Un pater, o una gens, che disponesse di un surplus di terra (ager gentilicius), poteva concedere ad
altro pater, o a un cliens, la possibilità di coltivare l'ager per trarne sostentamento: con lo strutturarsi
della città-stato è possibile che Roma prevedesse l’attribuzione a titolo di precatium estensioni
dell’ager pubblicus. Un'ulteriore ipotesi si diede, poi, per il caso in cui un pater concedesse in
utilizzazione (usus) un suo sottoposto o una sua res mancipi ad altro pater familias (precarium).
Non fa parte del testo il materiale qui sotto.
(** ** Unknown and missing check types (C8) *)

(** C8, as stated, fails when the check type is missing: [hc["type"]] raises
    [KeyError] before any comparison, so no verdict is returned. *)
Lemma health_check_missing_type_raises :
  health_check dead_world typeless_server [] =
    (Raise (KeyError "type"), [EvHealthCheck typeless_server]).
Proof. reflexivity. Qed.

(** C8 (amended): a check type that is present but is neither ["http"] nor
    ["remote_cmd"] gives the verdict healthy=false with detail
    ["Unknown health_check type"] and touches nothing outside; a missing
    ["type"] key raises [KeyError('type')]. *)
Theorem health_check_unknown_type w (sd hc : gmap string value) h :
  sd !! "health_check" = Some (VDict hc) →
  (∀ t, hc !! "type" = Some t → t ≠ VStr "http" → t ≠ VStr "remote_cmd" →
     health_check w (VDict sd) h =
       (Ret (TBool false, "Unknown health_check type"), [EvHealthCheck (VDict sd)]))
  ∧ (hc !! "type" = None →
     health_check w (VDict sd) h =
       (Raise (KeyError "type"), [EvHealthCheck (VDict sd)])).
Proof.
  intros Hhc. split.
  - intros t Ht Hhttp Hcmd. unfold health_check, subscript, getitem. run.
    rewrite Hhc. run. rewrite Ht. run.
    rewrite (eq_str_false _ _ Hhttp), (eq_str_false _ _ Hcmd). done.
  - intros Ht. unfold health_check, subscript, getitem. run.
    rewrite Hhc. run. rewrite Ht. done.
Qed.

(** An "ftp" check in the dead world. *)
Lemma health_check_unknown_type_witness :
  health_check dead_world (VDict ftp_server) [] =
    (Ret (TBool false, "Unknown health_check type"), [EvHealthCheck (VDict ftp_server)]).
Proof.
  apply (proj1 (health_check_unknown_type dead_world ftp_server
                  (list_to_map [("type", VStr "ftp")]) [] eq_refl) (VStr "ftp"));
    [reflexivity | discriminate | discriminate].
Defined.

(** ** HTTP checks (C2, C6) *)

Lemma health_check_http w (sd hc : gmap string value) url h :
  sd !! "health_check" = Some (VDict hc) →
  hc !! "type" = Some (VStr "http") →
  hc !! "url" = Some url →
  health_check w (VDict sd) h =
    (Ret match http_get w (h ++ [EvHealthCheck (VDict sd)]) url
                 (dict_get hc "timeout" (VInt 5)) with
         | HttpResponse status_code text => http_verdict hc status_code text
         | HttpRaises e => (TBool false, "HTTP error: " +:+ exn_str e)
         end,
     [EvHealthCheck (VDict sd); EvHttpGet url (dict_get hc "timeout" (VInt 5))]).
Proof.
  intros Hhc Ht Hurl. unfold health_check, subscript, getitem. run.
  rewrite Hhc. run. rewrite Ht. run.
  unfold http_check, getitem. run. rewrite Hurl. run.
  destruct (http_get _ _ _ _) as [e|status_code text]; [done|].
  unfold http_verdict.
  destruct (hc !! "contains") as [c|] eqn:Hc.
  - rewrite (has_key_true _ _ _ Hc).
    destruct (eq_int status_code _); run; [|done].
    by destruct (py_in c text).
  - rewrite (has_key_false _ _ Hc). by destruct (eq_int status_code _).
Qed.


(** C2, as stated, fails: with [contains: "ready"], status 200 (the expected
    one) and body "not ready yet", the verdict is healthy=true, because
    "ready" occurs in "not ready yet". *)
Lemma http_not_ready_yet_is_healthy :
  health_check not_ready_world (VDict ready_server) [] =
    (Ret (TBool true, "HTTP 200"),
     [EvHealthCheck (VDict ready_server);
      EvHttpGet (VStr "http://10.0.0.5/health") (VInt 5)]).
Proof. reflexivity. Qed.

(** C2 (amended): for an HTTP check with [contains: "ready"], a response with
    the expected status and the body "not ready yet" gives the verdict
    healthy=true (detail "HTTP <status>"): the body holds "ready" as a
    literal substring. *)
Theorem http_contains_ready w (sd hc : gmap string value) url h status_code :
  sd !! "health_check" = Some (VDict hc) →
  hc !! "type" = Some (VStr "http") →
  hc !! "url" = Some url →
  hc !! "contains" = Some (VStr "ready") →
  http_get w (h ++ [EvHealthCheck (VDict sd)]) url (dict_get hc "timeout" (VInt 5))
    = HttpResponse status_code "not ready yet" →
  eq_int status_code (dict_get hc "expected_status" (VInt 200)) = true →
  health_check w (VDict sd) h =
    (Ret (TBool true, "HTTP " +:+ pretty status_code),
     [EvHealthCheck (VDict sd); EvHttpGet url (dict_get hc "timeout" (VInt 5))]).
Proof.
  intros Hhc Ht Hurl Hc Hget Hstatus.
  rewrite (health_check_http _ _ _ _ _ Hhc Ht Hurl), Hget.
  unfold http_verdict. by rewrite Hstatus, Hc.
Qed.

(** The server of the counterexample, through the theorem. *)
Lemma http_contains_ready_witness :
  health_check not_ready_world (VDict ready_server) [] =
    (Ret (TBool true, "HTTP " +:+ pretty 200),
     [EvHealthCheck (VDict ready_server);
      EvHttpGet (VStr "http://10.0.0.5/health")
        (dict_get ready_check "timeout" (VInt 5))]).
Proof.
  apply (http_contains_ready not_ready_world ready_server ready_check
           (VStr "http://10.0.0.5/health") [] 200); reflexivity.
Defined.




(** ** The SSH helper (C4) *)

(** Case analysis on everything [run_ssh] asks of the server dict and of the
    world. *)
Ltac run_ssh_cases :=
  unfold run_ssh, getitem; run;
  repeat match goal with
         | |- context [match ?d !! "host" with _ => _ end] => destruct (d !! "host"); run
         | |- context [ssh_connect ?w ?h ?a ?b ?c ?d] =>
             destruct (ssh_connect w h a b c d); run
         | |- context [ssh_exec ?w ?h ?c] =>
             let out := fresh "out" in
             let err := fresh "err" in
             destruct (ssh_exec w h c) as [?|? out err]; run;
             [|destruct out; run; [destruct err; run|]]
         end.

(** [run_ssh] closes the session exactly when it returns: no path that raises
    reaches [client.close()]. *)
Lemma run_ssh_closes_iff_returns w server command h :
  EvSshClose ∈ (run_ssh w server command h).2 ↔
  is_ret (run_ssh w server command h).1 = true.
Proof.
  destruct server; try (simpl; split; [by intros ?%elem_of_nil | done]).
  run_ssh_cases; rewrite ?elem_of_cons, ?elem_of_nil;
    intuition (discriminate || auto 10).
Qed.

(** Every command that [run_ssh] sends is the one it was given. *)
Lemma run_ssh_exec_events w server command h c :
  EvSshExec c ∈ (run_ssh w server command h).2 → c = command.
Proof.
  destruct server; try (simpl; by intros ?%elem_of_nil).
  run_ssh_cases; rewrite ?elem_of_cons, ?elem_of_nil; intuition congruence.
Qed.

Lemma restart_service_run_ssh w (sd : gmap string value) h :
  restart_service w (VDict sd) h =
    let '(r, es) := run_ssh w (VDict sd) (restart_cmd w sd) (h ++ [EvRestart (VDict sd)])
    in (r, EvRestart (VDict sd) :: es).
Proof. reflexivity. Qed.

(** C4 fails on the code: when [exec_command] times out on an open session,
    [run_ssh] raises and the session is never closed. *)
Lemma run_ssh_leaves_session_open :
  run_ssh hung_world db_server (VStr "pg_isready") [] =
    (Raise (LibError "timed out"),
     [EvSshConnect (VStr "10.0.0.7") (VInt 22) (VStr "ops")
        (VStr "/home/ops/.ssh/id_ed25519");
      EvSshOpened;
      EvSshExec (VStr "pg_isready")]).
Proof. reflexivity. Qed.

(** ** Health evaluation raises (C1) *)

(** C1 fails on the code: a remote-command check whose SSH connection fails
    raises out of [health_check]; no verdict is returned. *)
Lemma health_check_raises_on_ssh_failure :
  health_check dead_world db_server [] =
    (Raise (LibError "timed out"),
     [EvHealthCheck db_server;
      EvSshConnect (VStr "10.0.0.7") (VInt 22) (VStr "ops")
        (VStr "/home/ops/.ssh/id_ed25519")]).
Proof. reflexivity. Qed.
(** The [random_loop] of [main.py] as its [find_top_loops] calls it on the
    two triangles, for loops of 300 m. *)
Definition run : Z -> nat -> outcome (option candidate) * nat :=
  Main.random_loop Examples.planar_distance nat Examples.alternate
    Examples.two_triangles 1 300%Q (1#10)%Q 120.

Definition left_round : entry :=
  {| r_score := (-15)%Q; r_path := [1; 4; 5; 1]; r_dist := 300%Q |}.

Definition right_round : entry :=
  {| r_score := (-15)%Q; r_path := Examples.one_round; r_dist := 300%Q |}.

End SearchExamples.

(** The walk, after the [k] first nodes of [path], is never at a node [n]
    and a distance [d] for which [closes d n] holds: no loop shorter than
    the path would have been returned. *)
Definition never_closed (closes : Q -> node -> Prop) (G : graph)
    (path : list node) (bound : nat) : Prop :=
  forall (k : nat) (n : node),
    (2 ≤ k ≤ bound)%nat -> path !! (k - 1)%nat = Some n ->
    ¬ closes (path_length G (take k path)) n.

(** The closing tests of the two scripts, at distance [d] and node [n]. *)
Definition main_closes (great_circle : Q -> Q -> Q -> Q -> Q) (G : graph)
    (start : node) (target_dist margin : Q) (d : Q) (n : node) : Prop :=
  Main.in_band margin target_dist d
  ∧ Main.is_close_to_start great_circle G n start 50 = Returned true.

Definition copy_closes (great_circle : Q -> Q -> Q -> Q -> Q) (G : graph)
    (start : node) (target_dist margin : Q) (d : Q) (n : node) : Prop :=
  ((1 - margin) * target_dist <= d)%Q
  ∧ MainCopy.is_close_to_start great_circle G n start 100 = Returned true.

(* ===================================================================== *)
(** * Graph preprocessing *)
(* ===================================================================== *)

Section Removal.

Context {A : Type} (P : A -> Prop) `{!forall x, Decision (P x)}.

Lemma filter_none (l : list A) :
  Forall (fun x => ¬ P x) l -> filter P l = [].
Proof.
  induction 1 as [|x l Hx _ IH]; [reflexivity|].
  rewrite filter_cons_False by exact Hx. exact IH.
Qed.

Lemma filter_all (l : list A) :
  Forall P l -> filter P l = l.
Proof.
  induction 1 as [|x l Hx _ IH]; [reflexivity|].
  rewrite filter_cons_True by exact Hx. by rewrite IH.
Qed.

End Removal.

Lemma remove_edges_from_nil G : remove_edges_from G [] = G.
Proof.
  destruct G as [ns es]. unfold remove_edges_from; simpl. f_equal.
  apply filter_all, Forall_forall. intros e _. apply not_elem_of_nil.
Qed.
A
livello giuridico si concesse la possibilità di usucapire, poteva essere o meno presente l’auctoritas ma
se il reale titolare non si fosse fatto parte attiva entro due anni o un anno il ‘possessore’ sarebbe
diventato dominus del bene.
Il possesso relativo a res mancipi connota come in bonis habere, derivato del possesso definito in età
decemvirale dal binomio usus - auctoritas, una forma di 'possesso qualificato', che alcune fonti
definiscono anche possessio ad usucapionem. Una situazione nella quale un soggetto, pur non
essendo dominus della res mancipi che gli era stata trasferita mediante semplice traditio, la possedeva
"'come fosse sua’ (pro-suo), in quanto a seguito del debito decorso del tempo ne sarebbe divenuto
proprietario.
Tutela del possesso
Con alcuni interdetti il pretore ordinava al convenuto, su richiesta dell'attore, di compiere illico et
immediate l'azione richiesta da quest'ultimo: ripristinare uno status quo ante che fosse stato alterato;
esibire un oggetto che la parte tenesse presso di sé, astenersi da un certo comportamento.
Gli interdetti rivolti alla conservazione del possesso i c.d. interdicta (prohibitoria) retinendae
possessionis sono di due tipi. Il più antico, relativo al possesso di beni immobili, era l'interdictum uti
possidetis, e il ‘molestato poteva ottenerne la concessione entro un anno dal momento in cui si era
manifestata la turbativa. Là dove la turbativa del possesso riguardasse un bene mobile, si parla di
interdictum utrubi, il magistrato vietava ogni tipo di turbativa, subordinando tuttavia il divieto al fatto
che il richiedente non avesse ottenuto precariamente il possesso, il pretore poteva intercedere anche
per chi tra i due avesse avuto il bene nell’anno precedente.
Un secondo gruppo di interdetti era quello. recuperandae possessionis, volti a recuperare, a colui che
avesse posseduto sino a poco tempo prima un bene, la res di cui era stato spossessato. L'ingiunzione
ad opera del prator era diretta alla reintegrazione dello spoliatus (interdcitum unde vi). Da Cicerone
abbiamo infine notizia di un diverso 'provvedimento ingiuntivo’ per spoglio, il c.d. interdictum de vi
armata: il magistrato ordinava con esso, a chi avesse effettuato una deiectio da un immobile non solo
in modo violento, ma anche con l'uso delle armi, di restituire l’immobile.
Altre qualificazioni
In considerazione del fatto che, in riferimento a determinate situazioni in cui il possesso cortispondeva
all'esercizio di un ius in re aliena, il pretore interveniva concedendo una tutela interdittale ad hoc. i
giuristi in alcuni casi qualificarono il legittimato a servirsi di tale tutela come quasi possessor, e la sua
condizione come quasi possessio. Nel tardoantico si finì, a tale riguardo, per contrassegnare ipotesi
quelle assimilabili come situazioni di "possessio iuris".